● Instructions for the task
Can you quote, word for word, every line from the first line of the records below through the line containing "Definition update_dependencies (p", and nothing else?

Stored items:
(** [can_update_dependencies(self, package)] *)
Definition can_update_dependencies (p : Package) : bool :=
  negb (String.eqb (package_source p) ubuntu_name).

(** [update_dependencies(self, package)]: the attribute assignment is
    rendered as the updated record, which is also the returned object. *)
Definition update_dependencies (p : Package) : res Package :=
  match get_native_dependencies p with
  | Failed cls => Raise (HostFailure cls)
  | Returned native_deps =>
      Ok (mkPackage _ (name p) (version p) (package_source p)
                    (dependencies p ∪ list_to_set native_deps))
  end.

End Methods.

(** [__lt__(self, other)] *)
Definition lt {Resolver : Type} (other : Resolver) : bool := false.

End UbuntuResolver.

(** ** Resolver ordering *)

(** The resolvers the engine sorts: the Ubuntu resolver and the resolvers
    of the language ecosystems, told apart by their [name]. *)
Inductive Resolver :=
| Ubuntu
| Ecosystem (name : string).

Section Ordering.
(** [__lt__] of the other resolvers, which [UbuntuResolver] overrides; it
    is defined in [it_depends/dependencies.py], not among the sources, and
    stays a parameter. *)
Variable base_lt : Resolver -> Resolver -> bool.

(** [a < b] as the interpreter evaluates it: the method of [a]'s class. *)
Definition resolver_lt (a b : Resolver) : bool :=
  match a with
  | Ubuntu => UbuntuResolver.lt b
  | Ecosystem _ => base_lt a b
  end.
End Ordering.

● Answer space
(** [can_update_dependencies(self, package)] *)
Definition can_update_dependencies (p : Package) : bool :=
  negb (String.eqb (package_source p) ubuntu_name).

(** [update_dependencies(self, package)]: the attribute assignment is
    rendered as the updated record, which is also the returned object. *)
Definition update_dependencies (p : Package) : res Package :=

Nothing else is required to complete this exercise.